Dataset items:
(* ===== verification/Sessions.v ===== *)
(** * Input sessions (src/src/domain/unordered_session.rs)

    An [UnorderedSession] buffers updates and ships them to timely dataflow
    under a capability.  Timely's [UnorderedHandle] is the log of the updates
    it was given, each with the capability of the session that carried it; a
    capability is its time.  The component's contract is an abstract session
    that has no buffer: a time, a capability and the sequence of all updates. *)
From Stdlib Require Import ZArith NArith Lia.
From stdpp Require Import base strings numbers list.
From S2P Require Import Prelude Timestamps.

(** [Vec::reserve]: the capacity after reserving room for [additional] more
    elements (amortised growth). *)
Definition reserve (capacity len additional : nat) : nat :=
  if additional <=? capacity - len then capacity
  else Nat.max (2 * capacity) (len + additional).
Arguments reserve : simpl never.

Section session.
Context {T D R : Type}.
Context `{EqDecision T, PO : PartialOrderT T, TM : !Timely T}.

Record UnorderedSession := mkSession {
  s_time : T;
  s_cap : T;
  s_buffer : list (D * T * R);
  s_capacity : nat;
  s_handle : list (T * (D * T * R))
}.

(** [handle.session(cap).give_iterator(batch)]. *)
Definition give_iterator (handle : list (T * (D * T * R))) (cap : T)
    (batch : list (D * T * R)) : list (T * (D * T * R)) :=
  handle ++ (pair cap <$> batch).

Definition session_from (handle : list (T * (D * T * R))) (cap : T) : UnorderedSession :=
  mkSession cap cap [] 0 handle.

(** The part [update] and [update_at] share: make room, then push. *)
Definition push_update (self : UnorderedSession) (u : D * T * R) : UnorderedSession :=
  let self :=
    if length (s_buffer self) =? s_capacity self then
      let self :=
        if negb (length (s_buffer self) =? 0) then
          mkSession (s_time self) (s_cap self) [] (s_capacity self)
            (give_iterator (s_handle self) (s_cap self) (s_buffer self))
        else self in
      mkSession (s_time self) (s_cap self) (s_buffer self)
        (reserve (s_capacity self) (length (s_buffer self)) 1024) (s_handle self)
    else self in
  mkSession (s_time self) (s_cap self) (s_buffer self ++ [u])
    (s_capacity self) (s_handle self).

Definition session_update (self : UnorderedSession) (element : D) (change : R)
    : UnorderedSession :=
  push_update self (element, s_cap self, change).

Definition session_update_at (self : UnorderedSession) (element : D) (time : T) (change : R)
    : outcome UnorderedSession :=
  _ ← assert_that "assertion failed: self.cap.time().less_equal(&time)"
        (less_equal (s_cap self) time);
  Ret (push_update self (element, time, change)).

Definition session_flush (self : UnorderedSession) : outcome UnorderedSession :=
  let handle := give_iterator (s_handle self) (s_cap self) (s_buffer self) in
  cap ← (if less_than (s_cap self) (s_time self)
         then delayed (s_cap self) (s_time self) else Ret (s_cap self));
  Ret (mkSession (s_time self) cap [] (s_capacity self) handle).

Definition session_epoch (self : UnorderedSession) : T := s_time self.

Definition session_advance_to (self : UnorderedSession) (time : T) : outcome UnorderedSession :=
  _ ← assert_that "assertion failed: self.epoch().less_equal(&time)"
        (less_equal (session_epoch self) time);
  _ ← assert_that "assertion failed: &self.time.less_equal(&time)"
        (less_equal (s_time self) time);
  Ret (mkSession time (s_cap self) (s_buffer self) (s_capacity self) (s_handle self)).

(** [Drop::drop]; [close] consumes the session and so drops it. *)
Definition session_drop (self : UnorderedSession) : outcome UnorderedSession :=
  session_flush self.
Definition session_close (self : UnorderedSession) : outcome (list (T * (D * T * R))) :=
  s_handle <$> session_drop self.

(** ** Operations as data, and their runs *)

Inductive SessionOp :=
| OpUpdate (element : D) (change : R)
| OpUpdateAt (element : D) (time : T) (change : R)
| OpFlush
| OpAdvanceTo (time : T).

Definition session_step (self : UnorderedSession) (op : SessionOp) : outcome UnorderedSession :=
  match op with
  | OpUpdate d r => Ret (session_update self d r)
  | OpUpdateAt d t r => session_update_at self d t r
  | OpFlush => session_flush self
  | OpAdvanceTo t => session_advance_to self t
  end.

Fixpoint session_run (self : UnorderedSession) (ops : list SessionOp)
    : outcome UnorderedSession :=
  match ops with
  | [] => Ret self
  | op :: ops' => self' ← session_step self op; session_run self' ops'
  end.

(** ** The abstract session: no buffer, no capacity *)

Record AbstractSession := mkAbstract {
  a_time : T; a_cap : T; a_log : list (D * T * R)
}.

Definition abstract_step (a : AbstractSession) (op : SessionOp) : option AbstractSession :=
  match op with
  | OpUpdate d r => Some (mkAbstract (a_time a) (a_cap a) (a_log a ++ [(d, a_cap a, r)]))
  | OpUpdateAt d t r =>
      if less_equal (a_cap a) t
      then Some (mkAbstract (a_time a) (a_cap a) (a_log a ++ [(d, t, r)])) else None
  | OpFlush => Some (mkAbstract (a_time a) (a_time a) (a_log a))
  | OpAdvanceTo t =>
      if less_equal (a_time a) t then Some (mkAbstract t (a_cap a) (a_log a)) else None
  end.

Fixpoint abstract_run (a : AbstractSession) (ops : list SessionOp) : option AbstractSession :=
  match ops with
  | [] => Some a
  | op :: ops' => a' ← abstract_step a op; abstract_run a' ops'
  end.

(** All updates of a session: those shipped, then those still buffered. *)
Definition session_log (s : UnorderedSession) : list (D * T * R) :=
  (s_handle s).*2 ++ s_buffer s.
Definition abstraction (s : UnorderedSession) : AbstractSession :=
  mkAbstract (s_time s) (s_cap s) (session_log s).

(** The session invariant: the capability never runs ahead of the session's
    time, and no update is buffered, or was shipped, under a capability later
    than its own time; shipped capabilities are never later than the current
    one. *)
Record Session_wf (s : UnorderedSession) : Prop := {
  wf_cap_time : less_equal (s_cap s) (s_time s) = true;
  wf_buffer : Forall (λ u : D * T * R, less_equal (s_cap s) u.1.2 = true) (s_buffer s);
  wf_sent : Forall (λ m : T * (D * T * R),
    less_equal m.1 (m.2.1.2) = true ∧ less_equal m.1 (s_cap s) = true) (s_handle s);
  wf_capacity : length (s_buffer s) ≤ s_capacity s
}.

(** *** Lemmas *)

Lemma abstraction_push s u :
  abstraction (push_update s u) =
  mkAbstract (s_time s) (s_cap s) (session_log s ++ [u]).
Proof.
  unfold push_update, abstraction, session_log. rewrite <- app_assoc.
  destruct (length (s_buffer s) =? s_capacity s); [|by simpl].
  destruct (s_buffer s) as [|b bs] eqn:E; simpl; [by rewrite E|].
  f_equal. unfold give_iterator. rewrite fmap_app, <- list_fmap_compose.
  simpl. rewrite list_fmap_id. by rewrite <- app_assoc.
Qed.

Lemma last_push_update s u : last (s_buffer (push_update s u)) = Some u.
Proof. apply last_snoc. Qed.

Lemma reserve_room capacity len : len < reserve capacity len 1024.
Proof. unfold reserve. destruct (1024 <=? capacity - len) eqn:E; [apply Nat.leb_le in E|]; lia. Qed.
End session.
#[global] Arguments push_update : simpl never.
#[global] Arguments abstraction : simpl never.
Arguments UnorderedSession : clear implicits.
Arguments SessionOp : clear implicits.
Arguments AbstractSession : clear implicits.

Section session_theorems.
Context {T D R : Type}.
Context `{EqDecision T, PL : PartialOrderLaws T, TM : !Timely T}.
Implicit Types (s : UnorderedSession T D R) (op : SessionOp T D R).

Lemma flush_Ret s :
  Session_wf s →
  session_flush s = Ret (mkSession (s_time s) (s_time s) [] (s_capacity s)
                           (give_iterator (s_handle s) (s_cap s) (s_buffer s))).
Proof.
  intros Hwf. unfold session_flush. destruct (less_than _ _) eqn:E.
  - by rewrite delayed_spec by (by apply wf_cap_time).
  - assert (s_cap s = s_time s) as ->; [|done].
    destruct (decide (s_cap s = s_time s)) as [|Hne]; [done|].
    assert (less_than (s_cap s) (s_time s) = true); [|congruence].
    apply less_than_spec. split; [by apply wf_cap_time|done].
Qed.

Lemma session_from_wf (cap : T) : Session_wf (session_from [] cap : UnorderedSession T D R).
Proof. split; simpl; auto using less_equal_refl. Qed.

Lemma push_update_wf s u :
  Session_wf s → less_equal (s_cap s) u.1.2 = true → Session_wf (push_update s u).
Proof.
  intros [Hct Hbuf Hsent Hcap] Hu. unfold push_update.
  destruct (Nat.eqb_spec (length (s_buffer s)) (s_capacity s)) as [Heq|Hne].
  - pose proof (reserve_room (s_capacity s) 0) as Hroom.
    destruct (s_buffer s) as [|b bs] eqn:E; split; simpl; rewrite ?E;
      try first [done | by repeat constructor].
    apply Forall_app. split; [done|]. apply Forall_fmap.
    eapply Forall_impl; [exact Hbuf|]. simpl. auto using less_equal_refl.
  - split; simpl; auto.
    + apply Forall_app. split; [done|by repeat constructor].
    + rewrite length_app. simpl. lia.
Qed.

Lemma session_step_wf s op s' : Session_wf s → session_step s op = Ret s' → Session_wf s'.
Proof.
  intros Hwf. destruct op as [d r|d t r| |t]; simpl.
  - intros [= <-]. apply push_update_wf; [done|]. simpl. apply less_equal_refl.
  - unfold session_update_at. intros Hs. outcome_inv. by apply push_update_wf.
  - rewrite flush_Ret by done. intros [= <-]. destruct Hwf as [Hct Hbuf Hsent Hcap].
    split; simpl; auto using less_equal_refl, Nat.le_0_l.
    apply Forall_app. split.
    + eapply Forall_impl; [exact Hsent|]. simpl. intros m [Hm1 Hm2].
      eauto using less_equal_trans.
    + apply Forall_fmap. eapply Forall_impl; [exact Hbuf|]. simpl. auto.
  - unfold session_advance_to. intros Hs. outcome_inv. destruct Hwf.
    split; simpl; eauto using less_equal_trans.
Qed.

(** One step is simulated by the abstract session, failures included. *)
Lemma session_step_abstract s op :
  Session_wf s →
  match session_step s op with
  | Ret s' => abstract_step (abstraction s) op = Some (abstraction s')
  | Panic _ => abstract_step (abstraction s) op = None
  end.
Proof.
  intros Hwf. destruct op as [d r|d t r| |t]; simpl.
  - unfold session_update. by rewrite abstraction_push.
  - unfold session_update_at. destruct (less_equal (s_cap s) t); simpl; [|done].
    by rewrite abstraction_push.
  - rewrite flush_Ret by done. unfold abstraction, session_log, give_iterator. simpl.
    by rewrite fmap_app, <- list_fmap_compose, app_nil_r, list_fmap_id.
  - unfold session_advance_to, session_epoch. by destruct (less_equal (s_time s) t).
Qed.

Lemma session_run_wf s ops s' : Session_wf s → session_run s ops = Ret s' → Session_wf s'.
Proof.
  revert s; induction ops as [|op ops IH]; simpl; intros s Hwf Hrun; [by simplify_eq|].
  outcome_inv. eauto using session_step_wf.
Qed.

Lemma session_run_abstract s ops :
  Session_wf s →
  match session_run s ops with
  | Ret s' => abstract_run (abstraction s) ops = Some (abstraction s')
  | Panic _ => abstract_run (abstraction s) ops = None
  end.
Proof.
  revert s; induction ops as [|op ops IH]; simpl; intros s Hwf; [done|].
  pose proof (session_step_abstract s op Hwf) as Hstep.
  destruct (session_step s op) as [s1|] eqn:E; simpl; rewrite Hstep; simpl; [|done].
  apply IH. by eapply session_step_wf.
Qed.

(** C11 (sessions refine an unbuffered log).  Whatever the operations on a
    fresh session, it panics exactly when the abstract session refuses an
    operation; otherwise closing it always succeeds, and the updates handed
    to timely over its life are exactly the updates of the abstract session,
    each once and in the order of the calls, with its time. *)
Theorem session_refines_log (cap : T) (ops : list (SessionOp T D R)) :
  match session_run (session_from [] cap) ops with
  | Ret s => ∃ sent,
      session_close s = Ret sent ∧
      a_log <$> abstract_run (mkAbstract cap cap []) ops = Some (sent.*2)
  | Panic _ => abstract_run (mkAbstract cap cap []) ops = None
  end.
Proof.
  pose proof (session_run_abstract _ ops (session_from_wf cap)) as Hrun.
  destruct (session_run _ ops) as [s|] eqn:E; [|done].
  pose proof (session_run_wf _ _ _ (session_from_wf cap) E) as Hwf.
  unfold session_close, session_drop. rewrite flush_Ret by done. simpl.
  eexists. split; [done|]. unfold abstraction, session_log in Hrun; simpl in Hrun.
  rewrite Hrun. simpl. unfold give_iterator. f_equal.
  by rewrite fmap_app, <- list_fmap_compose, list_fmap_id.
Qed.

(** (session invariant).  In every state a session reaches, its capability
    is not later than its time, no update is buffered or was shipped under a
    capability later than the update's own time, capabilities only moved
    forward, and the buffer stays within its capacity. *)
Theorem session_invariant (cap : T) (ops : list (SessionOp T D R)) s :
  session_run (session_from [] cap) ops = Ret s → Session_wf s.
Proof. apply session_run_wf, session_from_wf. Qed.

(** (advancing affects records only once flushed).  [advance_to] alone
    does not change the time at which later [update]s are recorded: they
    keep the capability's time until the session is flushed, and have the
    new time afterwards. *)
Theorem update_time_needs_flush s (t : T) (d : D) (r : R) :
  Session_wf s → less_equal (s_time s) t = true →
  ∃ s1 s2, session_advance_to s t = Ret s1 ∧ session_flush s1 = Ret s2 ∧
    last (s_buffer (session_update s1 d r)) = Some (d, s_cap s, r) ∧
    last (s_buffer (session_update s2 d r)) = Some (d, t, r).
Proof.
  intros Hwf Ht.
  assert (session_advance_to s t =
    Ret (mkSession t (s_cap s) (s_buffer s) (s_capacity s) (s_handle s))) as Hadv.
  { unfold session_advance_to, session_epoch. by rewrite Ht. }
  eexists _, _. split_and!; [exact Hadv| | |].
  - apply flush_Ret. by eapply (session_step_wf s (OpAdvanceTo t)).
  - apply last_push_update.
  - apply last_push_update.
Qed.
End session_theorems.

Lemma session_invariant_witness :
  ∃ s : UnorderedSession N N Z,
    @session_run N N Z _ timely_model (session_from [] 0%N)
      [OpUpdate 7%N 1%Z; OpAdvanceTo 3%N; OpFlush; OpUpdateAt 8%N 5%N 1%Z] = Ret s ∧ Session_wf s.
Proof.
  eexists. split; [reflexivity|].
  apply (@session_invariant N N Z _ _ u64_laws timely_model 0%N
    [OpUpdate 7%N 1%Z; OpAdvanceTo 3%N; OpFlush; OpUpdateAt 8%N 5%N 1%Z]).
  reflexivity.
Defined.

Lemma update_time_needs_flush_witness :
  ∃ s1 s2 : UnorderedSession N N Z,
    session_advance_to (session_from [] 0%N) 3%N = Ret s1 ∧
    @session_flush N N Z _ timely_model s1 = Ret s2 ∧
    last (s_buffer (session_update s1 7%N 1%Z)) = Some (7, 0, 1%Z)%N ∧
    last (s_buffer (session_update s2 7%N 1%Z)) = Some (7, 3, 1%Z)%N.
Proof.
  apply (@update_time_needs_flush N N Z _ _ u64_laws timely_model (session_from [] 0%N) 3%N 7%N 1%Z).
  - apply session_from_wf.
  - reflexivity.
Defined.

Lemma session_refines_log_witness :
  let ops := [OpUpdate 7%N 1%Z; OpAdvanceTo 3%N; OpFlush; OpUpdateAt 8%N 5%N 1%Z] in
  match @session_run N N Z _ timely_model (session_from [] 0%N) ops with
  | Ret s => ∃ sent, @session_close N N Z _ timely_model s = Ret sent ∧
      Some [(7, 0, 1%Z); (8, 5, 1%Z)]%N = Some (sent.*2)
  | Panic _ => False
  end.
Proof.
  exact (@session_refines_log N N Z _ _ u64_laws timely_model 0%N
    [OpUpdate 7%N 1%Z; OpAdvanceTo 3%N; OpFlush; OpUpdateAt 8%N 5%N 1%Z]).
Defined.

Your task: Bring together all lines in the records where the word "eauto" is found.

Result of the task:
      eauto using less_equal_trans.
    split; simpl; eauto using less_equal_trans.
  outcome_inv. eauto using session_step_wf.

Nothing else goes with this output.